Saturday, 7 September 2013

New seaweed may be Hobart's Wollemi Pine


Last week I said I was tickled pink about having a new seaweed named after me. And I was. My university supervisor and in many ways mentor, Dr Gerry Kraft, named an alga Entwisleia

Bridie Smith from The Age did a lovely job explaining its significance and in the process comparing me (indirectly) to Adolf Hitler, Nelson Mendela and Sid Vicious. But I think there is more to the story. This new organism could be Hobart's Wollemi Pine. 


The new alga (or seaweed) is Entwisleia bella, classified in the family Entwisleiaceae in the order Entwisleiales. Not just a new species to science, but a new genus, family and order. The species name bella is due to the beauty of the alga, not of me, and also a reference to the Italian ancestry of one of the authors of the paper, Fiona Scott*.

You could say finding Entwisleia is like sighting the very first conifer, primate, spider or diprotodontids (kangaroo, possum, koala or possum) on Earth. Not only that but it may be almost as rare as the Wollemi Pine, now only know from a hundred or so specimens distributed between a few small populations. Entwisleia is known only from a dozen or so seasonal individuals on a few submerged rocks south of Hobart. And we don’t know how secure it is, or how it might cope with environmental change.

The Wollemi Pine (Wollemia nobilis), discovered 19 years ago near Sydney, was rightly hailed as a scientific marvel. It’s true it was already known from the fossil record and thought to be extinct, and it is unusual to find a brand new genus of tree in Australia, but it fits into an existing family, the Araucariaceae, with hoop pines and monkey puzzle trees. This family is, in turn, part of the order Pinales including all known pine trees and conifers. 

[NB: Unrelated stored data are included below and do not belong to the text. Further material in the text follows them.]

(* ===== verification/Usb.v ===== *)
(** * The USB controller (src/arch/sh/modules/usb.c)

    The controller is registers: what the driver writes is a trace, in order; what it
    reads of the status registers while it waits is an input, a stream for each
    endpoint that sends.  The operations are programs of a monad that passes the state
    of the driver and stops, as [None], when a wait does not end.

    The theorems relate the two copies between the endpoints and the cyclic FIFOs to
    streams of bytes, and the trace of a transmission to the packets on the bus. *)

From S2P Require Import Prelude CyclicFifo.

(** ** Registers *)

(** The bits of the interrupt flag registers IFR0 and IFR1 (VBUSMN is not an
    interrupt); those of IER0 and IER1 have the same places. *)
Inductive flag := BRST | EP1FULL | EP2TR | EP2EMPTY | SETUPTS | EP0oTS | EP0iTR | EP0iTS | EP3TS | EP3TR | VBUS.
#[export] Instance flag_eq : EqDecision flag. Proof. solve_decision. Defined.

(** The register (0 or 1) and the bit, the first field of a structure being the
    highest bit. *)
(** src/arch/sh/7705.h:556-578: IER0, IER1 *)
Definition flag_bit (f : flag) : Z * Z :=
  match f with
  | BRST => (0, 7) | EP1FULL => (0, 6) | EP2TR => (0, 5) | EP2EMPTY => (0, 4)
  | SETUPTS => (0, 3) | EP0oTS => (0, 2) | EP0iTR => (0, 1) | EP0iTS => (0, 0)
  | EP3TS => (1, 2) | EP3TR => (1, 1) | VBUS => (1, 0)
  end.

(** The bits of TRG the driver writes. *)
Inductive trigger := EP1RDFN | EP2PKTE | EP0sRDFN | EP0oRDFN | EP0iPKTE.

(** The registers only written by the initialisation. *)
Inductive reg := PNCR | PNCR2 | PM6MD | STBCR3_USB | ISR0 | ISR1 | EPSTL | XVEROFF | UKNPORT_u2 | UCLKCR | INTERRUPT_PRIORITY_USB.
#[export] Instance reg_eq : EqDecision reg. Proof. solve_decision. Defined.

(** Writes of the driver: a flag cleared in IFR, both flag registers cleared, a trigger,
    FIFOs cleared, data of the endpoints 0 and 2, a stall of endpoint 2, and
    the registers of the initialisation. *)
Inductive usb_write :=
| Ifr (f : flag) | IfrAll | Trg (t : trigger) | Fclr (bits : Z) | EPDR0i (b : Z) | EPDR2 (b : Z) | EP2STL | Reg (r : reg) (v : Z).
#[export] Instance trigger_eq : EqDecision trigger. Proof. solve_decision. Defined.
#[export] Instance usb_write_eq : EqDecision usb_write. Proof. solve_decision. Defined.

(** ** Constants *)

(** src/arch/sh/modules/usb.c:37-37: USB_EP0o_BUFFER_SIZE *)
Definition USB_EP0o_BUFFER_SIZE : Z := 128.
(** src/arch/sh/modules/usb.c:43-43: USB_EP1o_BUFFER_SIZE *)
Definition USB_EP1o_BUFFER_SIZE : Z := 512.
(** src/device/usb/usb_device_protocol.h:177-177: USB_EP_EP1 *)
Definition USB_EP_EP1 : Z := 0x01.
(** src/device/usb/usb_device_protocol.h:181-181: USB_EP_DIR_OUT *)
Definition USB_EP_DIR_OUT : Z := 0x00.
(** src/device/usb/usb_device_protocol.h:182-182: USB_EP_DIR_IN *)
Definition USB_EP_DIR_IN : Z := 0x80.
(** src/device/usb/usb_device_protocol.h:174-174: USB_EP_ADDR *)
Definition USB_EP_ADDR (ep dir : Z) : Z := Z.lor ep dir.
(** src/device/usb/usb_device_protocol.h:184-184: USB_EP_ADDR_EP0OUT *)
Definition USB_EP_ADDR_EP0OUT : Z := Eval vm_compute in USB_EP_ADDR 0x00 USB_EP_DIR_OUT.
(** src/device/usb/usb_device_protocol.h:185-185: USB_EP_ADDR_EP0IN *)
Definition USB_EP_ADDR_EP0IN : Z := Eval vm_compute in USB_EP_ADDR 0x00 USB_EP_DIR_IN.
(** src/device/usb/usb_device_protocol.h:186-186: USB_EP_ADDR_EP1OUT *)
Definition USB_EP_ADDR_EP1OUT : Z := Eval vm_compute in USB_EP_ADDR 0x01 USB_EP_DIR_OUT.
(** src/device/usb/usb_device_protocol.h:187-187: USB_EP_ADDR_EP2IN *)
Definition USB_EP_ADDR_EP2IN : Z := Eval vm_compute in USB_EP_ADDR 0x02 USB_EP_DIR_IN.
(** src/device/usb/usb_device_protocol.h:188-188: USB_EP_ADDR_EP3IN *)
Definition USB_EP_ADDR_EP3IN : Z := Eval vm_compute in USB_EP_ADDR 0x03 USB_EP_DIR_IN.
(** src/device/usb/usb_device_protocol.h:195-195: USB_EP_ATTR_BULK *)
Definition USB_EP_ATTR_BULK : Z := 0x02.
(** src/device/usb/usb_device_protocol.h:196-196: USB_EP_ATTR_INTER *)
Definition USB_EP_ATTR_INTER : Z := 0x03.
(** src/device/usb/usb_device_protocol.h:243-243: USB_RECV_PARTIAL *)
Definition USB_RECV_PARTIAL : Z := 0x01.
(** src/device/usb/usb_device_protocol.h:244-244: USB_RECV_NONBLOCK *)
Definition USB_RECV_NONBLOCK : Z := 0x02.

(** src/arch/sh/interrupt.h:107-107: INTERRUPT_PVALUE_HIGH *)
Definition INTERRUPT_PVALUE_HIGH : Z := 8.

(** ** State *)

(** The FIFOs, the callbacks (addresses of functions), the interrupt enable registers,
    the packets of the host for endpoint 1, of which the controller shows the first one
    until the driver says it is read, the writes, and what the next reads of the status
    give: EP0iTS, BRST and VBUSMN for endpoint 0, EP2EMPTY for
    endpoint 2, where the reads after those listed all give [ep2_then]. *)
(** src/arch/sh/modules/usb.c:37-55: _usb_fifo_ep0o *)
Record usb := mk_usb {
  ep0o : cyclic_fifo;
  ep1o : cyclic_fifo;
  setup_callback : ptr;
  ep1_callback : ptr;
  ier0 : Z;
  ier1 : Z;
  ep1_packets : list (list Z);
  trace : list usb_write;
  ep0_reads : list (bool * bool * bool);
  ep2_reads : list bool;
  ep2_then : bool
}.

Definition set_ep0o v u := mk_usb v (ep1o u) (setup_callback u) (ep1_callback u) (ier0 u) (ier1 u) (ep1_packets u) (trace u) (ep0_reads u) (ep2_reads u) (ep2_then u).
Definition set_ep1o v u := mk_usb (ep0o u) v (setup_callback u) (ep1_callback u) (ier0 u) (ier1 u) (ep1_packets u) (trace u) (ep0_reads u) (ep2_reads u) (ep2_then u).
Definition set_setup_cb v u := mk_usb (ep0o u) (ep1o u) v (ep1_callback u) (ier0 u) (ier1 u) (ep1_packets u) (trace u) (ep0_reads u) (ep2_reads u) (ep2_then u).
Definition set_ep1_cb v u := mk_usb (ep0o u) (ep1o u) (setup_callback u) v (ier0 u) (ier1 u) (ep1_packets u) (trace u) (ep0_reads u) (ep2_reads u) (ep2_then u).
Definition set_ier a b u := mk_usb (ep0o u) (ep1o u) (setup_callback u) (ep1_callback u) a b (ep1_packets u) (trace u) (ep0_reads u) (ep2_reads u) (ep2_then u).
Definition set_ep1_packets v u := mk_usb (ep0o u) (ep1o u) (setup_callback u) (ep1_callback u) (ier0 u) (ier1 u) v (trace u) (ep0_reads u) (ep2_reads u) (ep2_then u).
Definition add_writes w u := mk_usb (ep0o u) (ep1o u) (setup_callback u) (ep1_callback u) (ier0 u) (ier1 u) (ep1_packets u) (trace u ++ w) (ep0_reads u) (ep2_reads u) (ep2_then u).
Definition set_ep0_reads v u := mk_usb (ep0o u) (ep1o u) (setup_callback u) (ep1_callback u) (ier0 u) (ier1 u) (ep1_packets u) (trace u) v (ep2_reads u) (ep2_then u).
Definition set_ep2_reads v u := mk_usb (ep0o u) (ep1o u) (setup_callback u) (ep1_callback u) (ier0 u) (ier1 u) (ep1_packets u) (trace u) (ep0_reads u) v (ep2_then u).
(** What the entry point does with the registers. *)
Definition enter (cnt : context) k : kernel A := upd_proc (proc_current k) (λ p, set_acnt (cnt :: acnt p) p) k.
End handlers.

(** ** System calls *)

(** The functions of the table. *)
Inductive sysfunc :=
| f_open | f_read | f_write | f_fork | f_exit | f_getpid | f_getppid | f_wait | f_execve | f_gettimeofday | f_times
| f_sigaction | f_kill | f_sigprocmask | f_sigreturn | f_pipe2 | f_ioctl | f_dynbind | f_sbrk | f_sysctl_read
| f_sysctl_write | f_nanosleep | f_sysctl_mibname | f_lseek | f_fstat | f_stat | f_getdents | f_close | f_chdir
| f_fchdir | f_setpgid | f_getpgid | f_dup | f_dup2.

(** src/sys/syscall.h:31-31: SYSCALL_NUMBER *)
Definition SYSCALL_NUMBER : Z := 35.

(** src/sys/syscall.c:29-65: _syscall_funcs *)
Definition _syscall_funcs : list (option sysfunc) :=
  [None; Some f_open; Some f_read; Some f_write; Some f_fork; Some f_exit; Some f_getpid; Some f_getppid; Some f_wait;
   Some f_execve; Some f_gettimeofday; Some f_times; Some f_sigaction; Some f_kill; Some f_sigprocmask; Some f_sigreturn;
   Some f_pipe2; Some f_ioctl; Some f_dynbind; Some f_sbrk; Some f_sysctl_read; Some f_sysctl_write; Some f_nanosleep;
   Some f_sysctl_mibname; Some f_lseek; Some f_fstat; Some f_stat; Some f_getdents; Some f_close; Some f_chdir;
   Some f_fchdir; Some f_setpgid; Some f_getpgid; Some f_dup; Some f_dup2].

(** src/sys/syscall.c: syscall_get_function *)
Definition syscall_get_function (sysnum : Z) : option sysfunc :=
  if (0 <=? sysnum) && (sysnum <? SYSCALL_NUMBER) then nth (Z.to_nat sysnum) _syscall_funcs None else None.

(** The numbers user programs are compiled with. *)
(** src/interface/fixos/syscalls.h:25-130: SYSCALL_OPEN *)
Definition syscall_number (f : sysfunc) : Z :=
  match f with
  | f_open => 1 | f_read => 2 | f_write => 3 | f_fork => 4 | f_exit => 5 | f_getpid => 6 | f_getppid => 7 | f_wait => 8
  | f_execve => 9 | f_gettimeofday => 10 | f_times => 11 | f_sigaction => 12 | f_kill => 13 | f_sigprocmask => 14
  | f_sigreturn => 15 | f_pipe2 => 16 | f_ioctl => 17 | f_dynbind => 18 | f_sbrk => 19 | f_sysctl_read => 20
  | f_sysctl_write => 21 | f_nanosleep => 22 | f_sysctl_mibname => 23 | f_lseek => 24 | f_fstat => 25 | f_stat => 26
  | f_getdents => 27 | f_close => 28 | f_chdir => 29 | f_fchdir => 30 | f_setpgid => 31 | f_getpgid => 32 | f_dup => 33
  | f_dup2 => 34
  end.

(** ** The exception handler *)

Inductive oops_cause := AccessViolation | IllegalInstruction | IllegalSlot | DmaError | TlbProtection | TlbMiss.

(** An exception stops the kernel, blocks it, or ends with a jump. *)
Inductive exn_end (A : Type) := Oops (c : oops_cause) | Blocked | Leaves (d : delivery A).
Arguments Oops {A}. Arguments Blocked {A}. Arguments Leaves {A}.

Section exceptions.
Context {A : Type} (trampoline : Z).
Implicit Types (k : kernel A).

(** What a system call does with the registers r4 to r7: its result, or [None] when it
    does not return (exit, execve, sigreturn). *)
Context (sys : sysfunc → Z → Z → Z → Z → kernel A → umem → option (Z * kernel A * umem)).

Definition set_r0 (v : Z) (cnt : context) : context :=
  mk_context (aset (reg cnt) 0 v) (gbr cnt) (macl cnt) (mach cnt) (pc cnt) (sr cnt) (pr cnt).

(** The result is stored in the context that was current when the call was made. *)
(** src/arch/sh/exception.c:68-96: exception_handler *)
Definition trapa (tra : Z) (cur : ptr) k (u : umem) : option (kernel A * umem) :=
  match syscall_get_function (Z.shiftr tra 2) with
  | None => Some (k, u)
  | Some f =>
      match acnt (k_procs k cur) with
      | [] => None
      | cnt :: _ =>
          '(ret, k, u) ← sys f (aget (reg cnt) 4) (aget (reg cnt) 5) (aget (reg cnt) 6) (aget (reg cnt) 7) k u;
          Some (upd_proc cur (λ p, set_acnt (match acnt p with [] => [] | c :: cs => set_r0 ret c :: cs end) p) k, u)
      end
  end.

(** [None] when the system call does not return. *)
(** src/arch/sh/exception.c: exception_handler *)
Definition exception_handler (evt tra : Z) k (u : umem) : option (exn_end A) :=
  let cur := proc_current k in
  let end_ k u := Some (Leaves (leave_kernel trampoline cur k u)) in
  if (evt =? 0x0E0) || (evt =? 0x100) then Some (Oops AccessViolation)
  else if evt =? 0x160 then '(k, u) ← trapa tra cur k u; end_ k u
  else if evt =? 0x180 then Some (Oops IllegalInstruction)
  else if evt =? 0x1A0 then Some (Oops IllegalSlot)
  else if evt =? 0x1E0 then Some Blocked
  else if evt =? 0x5C0 then Some (Oops DmaError)
  else if evt =? 0x080 then end_ k u
  else if (evt =? 0x0A0) || (evt =? 0x0C0) then Some (Oops TlbProtection)
  else if (evt =? 0x040) || (evt =? 0x060) then Some (Oops TlbMiss)
  else end_ k u.
End exceptions.

(** ** The idle task *)

Section idle.
Context {A : Type} (trampoline : Z).
Implicit Types (k : kernel A).

(** The registers the static context does not set are 0. *)
(** src/arch/sh/process.c: arch_init_idle *)
Definition arch_init_idle (arch_idle_func end_stack : Z) (proc : ptr) k : kernel A :=
  let acnt_idle := mk_context (aset (replicate 16 0) 15 end_stack) 0 0 0 arch_idle_func 0x40000000 arch_idle_func in
  upd_proc proc (λ p, set_asid 0xFF (set_sig_blocked 0xFFFFFFFF (set_sig_pending 0 (set_kernel_stack end_stack
    (set_dir_list [] (set_acnt [acnt_idle] p)))))) k.

(** Up to the jump. *)
(** src/sys/scheduler.c: sched_start *)
Definition sched_start (arch_idle_func end_stack : Z) k (u : umem) : delivery A :=
  let k := arch_init_idle arch_idle_func end_stack proc_idle_task k in
  let k := set_started 1 k in
  let k := set_cur_task 0 k in
  let k := set_need_reschedule 1 k in
  process_contextjmp trampoline proc_idle_task k u.
End idle.
Lemma sd_response_csize_witness : ∃ r,
  @sd_get_resp128 Z (fixed_device (λ _, 7)) start = Some (r, start) ∧ value128 r = 256 * response (λ _, 7) ∧
  SD_CSD_GET_C_SIZE r = (256 * response (λ _, 7) / 2 ^ 62) mod 2 ^ 12.
Proof. apply (@sd_response_csize Z (fixed_device (λ _, 7)) (λ _, 7) start); [done|lia|lia]. Defined.

(** ** Behaviour that was not intended *)

(** The structure has no room for the registers that are not known: the data register is
    not at the address the comments give (0x30), where [word_far_2] is instead. *)
Example sdhi_members_misplaced :
  member_address (config 4) = SDHI + 40 ∧ member_address data = SDHI + 42 ∧ member_address word_far_1 = SDHI + 46 ∧
  member_address word_far_2 = SDHI + 0x30.
Proof. by vm_compute. Qed.

(** A read of a block gives 0 although the card has never had data: nothing is copied. *)
Example read_block_without_data :
  fst <$> @sd_read_block Z (fixed_device quiet_regs) 0x8C000000 200 3 start = Some (0, None).
Proof. by vm_compute. Qed.

(** The check before a long command is inverted: it is refused when the controller is
    ready and sent when the controller is still busy after the delay. *)
Example ready_refused :
  fst <$> @sd_send_command Z (fixed_device quiet_regs) 200 0x111 0 start = Some 0x00CD ∧
  fst <$> @sd_send_command Z (fixed_device (λ r, match r with word_u15 => 0x4000 | _ => quiet_regs r end)) 200 0x111 0 start = Some 0.
Proof. by vm_compute. Qed.
(** The initialisation mounts the root file system and creates its first nodes,
    whatever the page it is given held before: afterwards the directories /dev, /mnt and
    /mnt/smem and the four devices of /dev are there, each path resolves to its own
    node, with the type, the mode and the device number it was created with, and no
    other path without dots leads to one. *)
Lemma boot_root_tree prim0 stale fslist console k L H F :
  km_inv (k_mem k) L H F → (24 ≤ length F)%nat → root_fs k = NULL → pf_mounted (k_protofs k) = 0 → length (hash_head k) = 31%nat →
  (∀ e, length (i_name (k_inodes k e)) = 20%nat) → length stale = 36%nat → Forall (λ n, length (pn_name n) = PROTOFS_MAX_NAME) stale → (2 ≤ length fslist)%nat →
  ∃ k1 k', init_nodes console (boot_fslist prim0 stale (vfs_init fslist k).1) (vfs_init fslist k).2 = Some k1 ∧ init_mnt k1 = Some k' ∧
    (∀ q j, Forall plain_name q → tree_walk (k_protofs k') root_node q = Some j ↔ ∃ e, (q, j, e) ∈ boot_paths console) ∧
    ∀ q j e, (q, j, e) ∈ boot_paths console → q ≠ [] →
      ∃ r k'', vfs_resolve fuel fs_of (path_text q) k' = Some (r, k'') ∧ r ≠ NULL ∧ i_node (k_inodes k'' r) = j ∧ inode_shows (k_inodes k'' r) e.
Proof.
  intros Hkm HF Hrf Hpm Hh Hnames Hst Hstn Hl. set (fl := boot_fslist _ _ _). set (k0 := (vfs_init fslist k).2).
  destruct (mount_root fuel Hfuel protofs_inst Hinst open_dev fs_of fs_of_protofs fl (reg_protofs protofs_inst stale) stale k0 L H F) as
    (k1 & L1 & H1 & F1 & bk1 & Hm & Hro1 & He1 & HlF1);
    [by apply boot_fslist_find|done|exact Hrf|exact Hpm| |exact Hkm|lia|done|done|exact Hnames|].
  { apply (cache_rep_ext (vfs_cache_init k)); [done|done|by apply cache_init_rep]. }
  assert (T1 : tree_shown [([], root_node, root_props)] 22 k1).
  { exists L1, H1, F1, bk1. split_and!; [done| |lia]. apply shows_empty; [apply Hro1|done]. }
  unfold Startup.init_nodes. rewrite Hm. cbn [fmap option_fmap option_map snd mbind option_bind].
  change (text "/") with [47]. change (text "/dev") with (47 :: text "dev").
  next_node T1 (@nil Z) (text "dev") INODE_TYPE_PARENT (Z.lor INODE_FLAG_READ INODE_FLAG_EXEC) 0 20%nat root_node root_props.
  next_node T1 (text "dev") (text "tty1") INODE_TYPE_DEV INODE_FLAG_WRITE 0x00040000 17%nat 0 (mk_props INODE_TYPE_PARENT (Z.lor INODE_FLAG_READ INODE_FLAG_EXEC) 0).
  next_node T1 (text "dev") (text "tty2") INODE_TYPE_DEV INODE_FLAG_WRITE 0x00040001 14%nat 0 (mk_props INODE_TYPE_PARENT (Z.lor INODE_FLAG_READ INODE_FLAG_EXEC) 0).
  next_node T1 (text "dev") (text "serial") INODE_TYPE_DEV INODE_FLAG_WRITE 0x00030000 11%nat 0 (mk_props INODE_TYPE_PARENT (Z.lor INODE_FLAG_READ INODE_FLAG_EXEC) 0).
  next_node T1 (text "dev") (text "console") INODE_TYPE_DEV INODE_FLAG_WRITE console 8%nat 0 (mk_props INODE_TYPE_PARENT (Z.lor INODE_FLAG_READ INODE_FLAG_EXEC) 0).
  match type of T1 with tree_shown _ _ ?k => exists k end. unfold Startup.init_mnt.
  change (text "/") with [47]. change (text "/mnt") with (47 :: text "mnt").
  next_node T1 (@nil Z) (text "mnt") INODE_TYPE_PARENT INODE_FLAG_WRITE 0 6%nat root_node root_props.
  next_node T1 (text "mnt") (text "smem") INODE_TYPE_PARENT INODE_FLAG_WRITE 0 3%nat 5 (mk_props INODE_TYPE_PARENT INODE_FLAG_WRITE 0).
  eexists. split; [reflexivity|]. split; [reflexivity|]. rename T1 into T. split.
  - destruct T as (L' & H' & F' & bk' & _ & Hsh & _). apply (sh_walk _ _ Hsh).
  - intros q j e Hin Hq.
    assert (Hall : Forall (λ e : list (list Z) * Z * node_props, (length e.1.1 ≤ 2)%nat ∧ (e.1.1 ≠ [] → e.1.2 ≠ root_node) ∧ Forall (λ s, (length s < 20)%nat ∧ s ≠ [] ∧ 47 ∉ s) e.1.1)
      (boot_paths console)) by (repeat (apply Forall_cons; split; [split; [cbn; lia|]; split; [discriminate||done|by_computation]|]); apply Forall_nil_2).
    rewrite Forall_forall in Hall. destruct (Hall _ Hin) as (H2 & Hj & H3).
    destruct (shown_resolves (boot_paths console) _ q j e T Hin Hq H2 H3) as (r & k'' & Hr & Hrn & Hi & Hs).
    exists r, k''. split_and!; [done|done|done|exact (Hs (Hj Hq))].
Qed.
End root_tree.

So I think this really could be considered Hobart’s Wollemi Pine. It grows closer to Hobart than the Wollemi Pine does to Sydney, and Entwisleia is more significant in an evolutionary sense and perhaps as rare. 

The discovery also goes to show how much there is still to discover in Australia’s algal flora. I got into algae myself after finding something unusual and new for Victoria in Melbourne’s Darebin Creek – it was the thrill of discovery and curiosity that hooked me. I spent my research life working on freshwater algae, and particularly on a group of freshwater red algae called Batrachospermum. This new alga looks like Batrachospermum but grows in the sea and turns out (from DNA sequencing) to be quite unrelated.


It’s estimated that in the oceans, lakes, streams and ponds of this country there are 12,000-18,000 species of algae (compared with about 25,000 vascular plants), with about 10,000 of them described so far. We know very little about the evolution, biology and ecology of any species. 

The Southern Australian coastlines support more than 1,150 species of algae (seaweeds), compared with 1,000 in the Mediterranean Sea, 900 around Japan and 900 in the Philippines. More than 60% per cent of the species in Australian waters are found nowhere else.

I should point out that ‘algae’, including many things that we call seaweeds, is a category of convenience rather than an evolutionarily distinct lineage. The red algae are closely related to the branch that leads to green plants including flowers and pines, and they are, of course, the most interesting and the prettiest. 


Notes: *Fiona Scott, who actually discovered the alga and then dived regularly to study its abundance and ecology, was supported in her work by the Winifred Violet Scott Charitable Trust. Fiona works for the Institute for Marine and Antarctic Studies at the University of Tasmania in Hobart. The paper describing the new alga will be published in November 2013: Scott, F.J, Saunders G.W. and Kraft, G.T. (2013) Entwisleia bella gen. et sp. nov., an novel marine “batrachospermaceous” red alga from southeastern Tasmania representing a new family and order in the Nemaliophycidae. European Journal of Phycology 48(4). The picture of me holding (very inappropriately) a herbarium specimen was taken by Penny Stephens from The Age. The final picture of Entwisleia was taken by Fiona Scott.